▶ What is needed
After finding the line with "(** The request" in the entries below, retype exactly each line from there through the line with "Definition FileHandle_from_raw (handle", including that final line.

▶ Records for the task

(* ===== verification/FsSync.v ===== *)
(** * The filesystem service (src/fs/sync_impl.rs)

    The blocking calls of [Filesystem] and [FileHandle].  The IPC transport of
    [ds_ipc] and the service behind it are parameters; [FileLaws] says what an
    open file of the service is. *)

From Stdlib Require Import ZArith Lia.
From stdpp Require Import base tactics list gmap numbers.
From S2P Require Import Prelude Err FsTypes.

Inductive FsUserMessage : Type :=
| MInitialize
| MOpenArchive (id : ArchiveId) (path : SerializableDSPath)
| MOpenFile (transaction : Z) (archive : ArchiveHandle) (path : SerializableDSPath)
    (flags : OpenFlags) (attributes : FileAttributes).

Inductive FsUserReply : Type :=
| RInitialize (res_code : Z)
| ROpenArchive (res_code : Z) (handle : ArchiveHandle)
| ROpenFile (res_code : Z) (handle : Z).

Inductive FileHandleMessage : Type :=
| MRead (offset size : Z) (data : list Z)
| MWrite (offset size : Z) (options : WriteOptions) (data : list Z)
| MGetSize
| MClose
| MFlush.

Inductive FileHandleReply : Type :=
| RRead (res_code bytes_read : Z)
| RWrite (res_code bytes_written : Z)
| RGetSize (res_code size : Z)
| RClose (res_code : Z)
| RFlush (res_code : Z).

(** The request of a session of either kind; a file request also yields what the
    mapped buffer holds afterwards. *)
Class FsService (W : Type) := {
  fs_user_request : Z -> FsUserMessage -> W -> outcome W (Result FsUserReply CtruError);
  file_request : Z -> FileHandleMessage -> W ->
    outcome W (Result FileHandleReply CtruError * list Z);
}.

Record Filesystem := mkFilesystem { fs_inner : Z }.

Record FileHandle := mkFileHandle { session : Z }.

Definition Filesystem_from_raw (handle : Z) : Filesystem := mkFilesystem handle.

Definition FileHandle_from_raw (handle : Z) : FileHandle := mkFileHandle handle.

Definition FileHandle_duplicate (f : FileHandle) : FileHandle := mkFileHandle (session f).

Section fs_sync.
Context {W : Type} `{FsService W} `{CtruSys}.

(** [self.inner.request(..)?]: a failed transport is the caller's error. *)
Definition user_call (fs : Filesystem) (m : FsUserMessage) : prog W (BunnyResult FsUserReply) :=
  r ← act (fs_user_request (fs_inner fs) m);
  mret (match r with Ok a => Ok a | Err e => Err (from_ctru e) end).

Definition file_call (f : FileHandle) (m : FileHandleMessage) :
    prog W (BunnyResult FileHandleReply * list Z) :=
  r ← act (file_request (session f) m);
  mret (match fst r with Ok a => Ok a | Err e => Err (from_ctru e) end, snd r).

(** A call whose buffer the source does not look at afterwards. *)
Definition file_call_ (f : FileHandle) (m : FileHandleMessage) : prog W (BunnyResult FileHandleReply) :=
  r ← file_call f m; mret (fst r).

Definition open_archive (fs : Filesystem) (archive : ArchiveId) (path : DSPath) :
    prog W (BunnyResult ArchiveHandle) :=
  reply ←? user_call fs (MOpenArchive archive (DSPath_as_ser path));
  match reply with
  | ROpenArchive res_code handle => ds_try_bunny res_code (mret (Ok handle))
  | _ => panic
  end.

Definition open_file (fs : Filesystem) (archive : ArchiveHandle) (path : DSPath)
    (flags : OpenFlags) : prog W (BunnyResult FileHandle) :=
  reply ←? user_call fs (MOpenFile 0 archive (DSPath_as_ser path) flags FileAttributes_empty);
  match reply with
  | ROpenFile res_code handle => ds_try_bunny res_code (mret (Ok (FileHandle_from_raw handle)))
  | _ => panic
  end.

Definition FileHandle_write (f : FileHandle) (offset : Z) (data : list Z)
    (options : WriteOptions) : prog W (BunnyResult Z) :=
  reply ←? file_call_ f (MWrite offset (as_u32 (Z.of_nat (length data))) options data);
  match reply with
  | RWrite res_code bytes_written => ds_try_bunny res_code (mret (Ok bytes_written))
  | _ => panic
  end.

(** [read] also leaves the caller's buffer as the service filled it. *)
Definition FileHandle_read (f : FileHandle) (offset : Z) (rd_buf : list Z) :
    prog W (BunnyResult Z * list Z) :=
  r ← file_call f (MRead offset (as_u32 (Z.of_nat (length rd_buf))) rd_buf);
  let '(reply, rd_buf) := r in
  match reply with
  | Err e => mret (Err e, rd_buf)
  | Ok (RRead res_code bytes_read) =>
      res ← ds_try_bunny res_code (mret (Ok bytes_read));
      mret (res, rd_buf)
  | Ok _ => panic
  end.

Definition FileHandle_flush (f : FileHandle) : prog W (BunnyResult unit) :=
  reply ←? file_call_ f MFlush;
  match reply with
  | RFlush res_code => ds_try_bunny res_code (mret (Ok tt))
  | _ => panic
  end.

Definition FileHandle_close (f : FileHandle) : prog W (BunnyResult unit) :=
  reply ←? file_call_ f MClose;
  match reply with
  | RClose res_code => ds_try_bunny res_code (mret (Ok tt))
  | _ => panic
  end.

Definition FileHandle_get_size (f : FileHandle) : prog W (BunnyResult Z) :=
  reply ←? file_call_ f MGetSize;
  match reply with
  | RGetSize res_code size => ds_try_bunny res_code (mret (Ok size))
  | _ => panic
  end.

End fs_sync.

(** ** What an open file is

    The bytes of a file; a read copies the bytes that exist to the front of the
    buffer, a write replaces or extends. *)
Definition read_bytes (bs : list Z) (offset n : Z) : list Z :=
  take (Z.to_nat n) (drop (Z.to_nat offset) bs).

Definition write_bytes (bs : list Z) (offset : Z) (data : list Z) : list Z :=
  take (Z.to_nat offset) bs ++ data ++ drop (Z.to_nat offset + length data) bs.

Class FileLaws (W : Type) `{FsService W} := {
  file_bytes : Z -> W -> option (list Z);
  read_law : forall s w bs offset size data,
    file_bytes s w = Some bs -> 0 <= offset -> size = Z.of_nat (length data) ->
    file_request s (MRead offset size data) w =
      Done (Ok (RRead 0 (Z.of_nat (length (read_bytes bs offset size)))),
            read_bytes bs offset size ++ drop (length (read_bytes bs offset size)) data) w;
  write_law : forall s w bs offset size options data,
    file_bytes s w = Some bs -> 0 <= offset <= Z.of_nat (length bs) ->
    size = Z.of_nat (length data) ->
    exists w' buf, file_request s (MWrite offset size options data) w =
        Done (Ok (RWrite 0 size), buf) w' /\
      file_bytes s w' = Some (write_bytes bs offset data);
  size_law : forall s w bs, file_bytes s w = Some bs ->
    exists buf, file_request s MGetSize w = Done (Ok (RGetSize 0 (Z.of_nat (length bs))), buf) w;
}.

Section fs_props.
Context {W : Type} `{FileLaws W} `{CtruSysLaws}.

Lemma run_ds_try_0 {S A} (k : prog S (BunnyResult A)) (s : S) :
  run (ds_try_bunny 0 k) s = run k s.
Proof. unfold ds_try_bunny. by rewrite ds_try_0. Qed.

(** [ds_try!] lets a value through only for a code that is not a failure. *)
Lemma run_ds_try_ok {S A} c (a b : A) (s s' : S) :
  run (ds_try_bunny c (mret (Ok a))) s = Done (Ok b) s' -> 0 <= c /\ a = b /\ s = s'.
Proof.
  unfold ds_try_bunny. destruct (ds_try c) eqn:E; run_simpl; intros; simplify_eq.
  split; [|done]. destruct (Z.le_gt_cases 0 c) as [|Hc]; [done|].
  destruct (ds_try_failed c Hc) as [e He]. congruence.
Qed.

Lemma length_read_bytes bs offset n : 0 <= n -> Z.of_nat (length (read_bytes bs offset n)) <= n.
Proof. intros. unfold read_bytes. rewrite length_take. lia. Qed.

Lemma read_write_bytes bs offset data :
  0 <= offset <= Z.of_nat (length bs) ->
  read_bytes (write_bytes bs offset data) offset (Z.of_nat (length data)) = data.
Proof.
  intros Ho. unfold read_bytes, write_bytes.
  rewrite drop_app_length' by (rewrite length_take; lia).
  rewrite Nat2Z.id. apply take_app_length.
Qed.

Lemma length_write_bytes bs offset data :
  0 <= offset <= Z.of_nat (length bs) ->
  Z.of_nat (length (write_bytes bs offset data)) =
    Z.max (Z.of_nat (length bs)) (offset + Z.of_nat (length data)).
Proof.
  intros Ho. unfold write_bytes. rewrite !length_app, length_take, length_drop. lia.
Qed.

Lemma run_file_read f offset buf (w : W) bs :
  file_bytes (session f) w = Some bs -> 0 <= offset -> Z.of_nat (length buf) < 2 ^ 32 ->
  run (FileHandle_read f offset buf) w =
  let got := read_bytes bs offset (Z.of_nat (length buf)) in
  Done (Ok (Z.of_nat (length got)), got ++ drop (length got) buf) w.
Proof.
  intros Hb Ho Hl. unfold FileHandle_read, file_call. run_simpl.
  rewrite (read_law _ w bs) by (done || apply as_u32_id; unfold is_u32; lia).
  cbn [obind]. run_simpl. cbn [fst snd]. rewrite as_u32_id by (unfold is_u32; lia).
  rewrite run_ds_try_0. by run_simpl.
Qed.

Lemma run_file_write f offset data options (w : W) bs :
  file_bytes (session f) w = Some bs -> 0 <= offset <= Z.of_nat (length bs) ->
  Z.of_nat (length data) < 2 ^ 32 ->
  exists w', run (FileHandle_write f offset data options) w =
      Done (Ok (Z.of_nat (length data))) w' /\
    file_bytes (session f) w' = Some (write_bytes bs offset data).
Proof.
  intros Hb Ho Hl.
  destruct (write_law (session f) w bs offset (as_u32 (Z.of_nat (length data))) options data)
    as (w' & buf & E & Hb'); [done..|apply as_u32_id; unfold is_u32; lia|].
  exists w'. split; [|done]. unfold FileHandle_write, file_call_, file_call. run_simpl.
  rewrite E. cbn [obind]. run_simpl. cbn [fst snd]. run_simpl.
  rewrite run_ds_try_0, run_ret. by rewrite as_u32_id by (unfold is_u32; lia).
Qed.

(** C21: what [write] puts into a file, [read] gets back: after a write inside
    or at the end of the file, a read of the same length at the same offset
    yields the written bytes and the full count, and [get_size] grows only past
    the old end. *)
Theorem file_write_then_read f offset data buf options (w : W) bs :
  file_bytes (session f) w = Some bs -> 0 <= offset <= Z.of_nat (length bs) ->
  Z.of_nat (length data) < 2 ^ 32 -> length buf = length data ->
  exists w',
    run (n ← FileHandle_write f offset data options;
         r ← FileHandle_read f offset buf;
         sz ← FileHandle_get_size f;
         mret (n, r, sz)) w =
    Done (Ok (Z.of_nat (length data)), (Ok (Z.of_nat (length data)), data),
          Ok (Z.max (Z.of_nat (length bs)) (offset + Z.of_nat (length data)))) w'.
Proof.
  intros Hb Ho Hl Hbuf.
  destruct (run_file_write f offset data options w bs Hb Ho Hl) as (w' & Hw & Hb').
  destruct (size_law _ _ _ Hb') as [sbuf Hs].
  exists w'. rewrite run_bind, Hw. cbn [obind].
  rewrite run_bind, (run_file_read f offset buf w' _ Hb') by lia. rewrite Hbuf. cbn zeta.
  rewrite read_write_bytes by done. cbn [obind].
  rewrite (drop_ge buf) by lia. rewrite app_nil_r.
  rewrite run_bind. unfold FileHandle_get_size, file_call_, file_call. run_simpl.
  rewrite Hs. cbn [obind]. run_simpl. cbn [fst]. run_simpl. rewrite run_ds_try_0. run_simpl.
  by rewrite length_write_bytes.
Qed.

(** C22: a call of the service reports success only if the service did: whenever
    one of the seven blocking calls returns [Ok], the request was answered by the matching
    reply with a result code that is not a failure, and the value is the one in
    that reply. *)
Theorem fs_ok_means_success (w w' : W) :
  (forall fs id p h, run (open_archive fs id p) w = Done (Ok h) w' ->
     exists rc, 0 <= rc /\ fs_user_request (fs_inner fs) (MOpenArchive id (DSPath_as_ser p)) w =
       Done (Ok (ROpenArchive rc h)) w') /\
  (forall fs a p fl f, run (open_file fs a p fl) w = Done (Ok f) w' ->
     exists rc, 0 <= rc /\ fs_user_request (fs_inner fs)
       (MOpenFile 0 a (DSPath_as_ser p) fl FileAttributes_empty) w =
       Done (Ok (ROpenFile rc (session f))) w') /\
  (forall f off data opts n, run (FileHandle_write f off data opts) w = Done (Ok n) w' ->
     exists rc buf, 0 <= rc /\ file_request (session f)
       (MWrite off (as_u32 (Z.of_nat (length data))) opts data) w = Done (Ok (RWrite rc n), buf) w') /\
  (forall f off buf n buf', run (FileHandle_read f off buf) w = Done (Ok n, buf') w' ->
     exists rc, 0 <= rc /\ file_request (session f)
       (MRead off (as_u32 (Z.of_nat (length buf))) buf) w = Done (Ok (RRead rc n), buf') w') /\
  (forall f, run (FileHandle_flush f) w = Done (Ok tt) w' ->
     exists rc buf, 0 <= rc /\ file_request (session f) MFlush w = Done (Ok (RFlush rc), buf) w') /\
  (forall f, run (FileHandle_close f) w = Done (Ok tt) w' ->
     exists rc buf, 0 <= rc /\ file_request (session f) MClose w = Done (Ok (RClose rc), buf) w') /\
  (forall f n, run (FileHandle_get_size f) w = Done (Ok n) w' ->
     exists rc buf, 0 <= rc /\ file_request (session f) MGetSize w = Done (Ok (RGetSize rc n), buf) w').
Proof.
  unfold open_archive, open_file, FileHandle_write, FileHandle_read, FileHandle_flush,
    FileHandle_close, FileHandle_get_size, file_call_, file_call, user_call.
  split_and!; intros *; run_simpl;
    (destruct (fs_user_request _ _ w) as [[reply|e] w1| | |] eqn:E ||
     destruct (file_request _ _ w) as [[[reply|e] buf1] w1| | |] eqn:E); run_simpl; try done;
    destruct reply; run_simpl; try done.
  - intros (Hc & -> & ->)%run_ds_try_ok. by eauto.
  - intros (Hc & <- & ->)%run_ds_try_ok. by eauto.
  - intros (Hc & -> & ->)%run_ds_try_ok. by eauto.
  - destruct (run (ds_try_bunny res_code (mret (Ok bytes_read))) w1) as [r w2| | |] eqn:Et;
      run_simpl; intros Hr; simplify_eq.
    apply run_ds_try_ok in Et as (Hc & -> & ->). by eauto.
  - intros (Hc & _ & ->)%run_ds_try_ok. by eauto.
  - intros (Hc & _ & ->)%run_ds_try_ok. by eauto.
  - intros (Hc & -> & ->)%run_ds_try_ok. by eauto.
Qed.

End fs_props.

(** ** Concrete runs *)

Module FsDemo.

(** Files in memory, by session. *)
Definition files : Type := gmap Z (list Z).

Definition file_answer (s : Z) (m : FileHandleMessage) (w : files) :
    outcome files (Result FileHandleReply CtruError * list Z) :=
  match w !! s, m with
  | Some bs, MRead offset size data =>
      let got := read_bytes bs offset size in
      Done (Ok (RRead 0 (Z.of_nat (length got))), got ++ drop (length got) data) w
  | Some bs, MWrite offset size _ data =>
      Done (Ok (RWrite 0 size), []) (<[s := write_bytes bs offset data]> w)
  | Some bs, MGetSize => Done (Ok (RGetSize 0 (Z.of_nat (length bs))), []) w
  | Some _, MClose => Done (Ok (RClose 0), []) (delete s w)
  | Some _, MFlush => Done (Ok (RFlush 0), []) w
  | None, _ => Done (Err (CtruOs (-1)), []) w
  end.

#[export] Instance files_service : FsService files := {|
  fs_user_request _ m w :=
    match m with
    | MInitialize => Done (Ok (RInitialize 0)) w
    | MOpenArchive _ _ => Done (Ok (ROpenArchive 0 (mkArchiveHandle 3))) w
    | MOpenFile _ _ _ _ _ => Done (Ok (ROpenFile 0 5)) (<[5 := []]> w)
    end;
  file_request := file_answer;
|}.

#[export] Instance files_laws : FileLaws files.
Proof.
  refine {| file_bytes s w := w !! s |}; cbn; unfold file_answer.
  - intros s w bs offset size data Hb _ Hs. by rewrite Hb.
  - intros s w bs offset size options data Hb _ Hs. rewrite Hb.
    eexists _, _. split; [done|]. apply lookup_insert_eq.
  - intros s w bs Hb. rewrite Hb. by eexists.
Defined.

Lemma write_read_witness : exists w',
  run (n ← FileHandle_write (mkFileHandle 5) 1 [7; 8; 9] WriteOptions_empty;
       r ← FileHandle_read (mkFileHandle 5) 1 [0; 0; 0];
       sz ← FileHandle_get_size (mkFileHandle 5);
       mret (n, r, sz)) ({[5 := [1; 2]]} : files) =
  Done (Ok 3, (Ok 3, [7; 8; 9]), Ok 4) w'.
Proof.
  apply (file_write_then_read (mkFileHandle 5) 1 [7; 8; 9] [0; 0; 0] WriteOptions_empty
    ({[5 := [1; 2]]} : files) [1; 2]); (reflexivity || cbn; lia).
Defined.

Lemma fs_ok_witness : exists rc, 0 <= rc /\
  fs_user_request 1 (MOpenArchive SDMC (DSPath_as_ser Empty)) (∅ : files) =
    Done (Ok (ROpenArchive rc (mkArchiveHandle 3))) ∅.
Proof.
  destruct (fs_ok_means_success (∅ : files) ∅) as [H _].
  by apply (H (mkFilesystem 1) SDMC Empty (mkArchiveHandle 3)).
Defined.

End FsDemo.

▶ Output for this exercise
(** The request of a session of either kind; a file request also yields what the
    mapped buffer holds afterwards. *)
Class FsService (W : Type) := {
  fs_user_request : Z -> FsUserMessage -> W -> outcome W (Result FsUserReply CtruError);
  file_request : Z -> FileHandleMessage -> W ->
    outcome W (Result FileHandleReply CtruError * list Z);
}.

Record Filesystem := mkFilesystem { fs_inner : Z }.

Record FileHandle := mkFileHandle { session : Z }.

Definition Filesystem_from_raw (handle : Z) : Filesystem := mkFilesystem handle.

Definition FileHandle_from_raw (handle : Z) : FileHandle := mkFileHandle handle.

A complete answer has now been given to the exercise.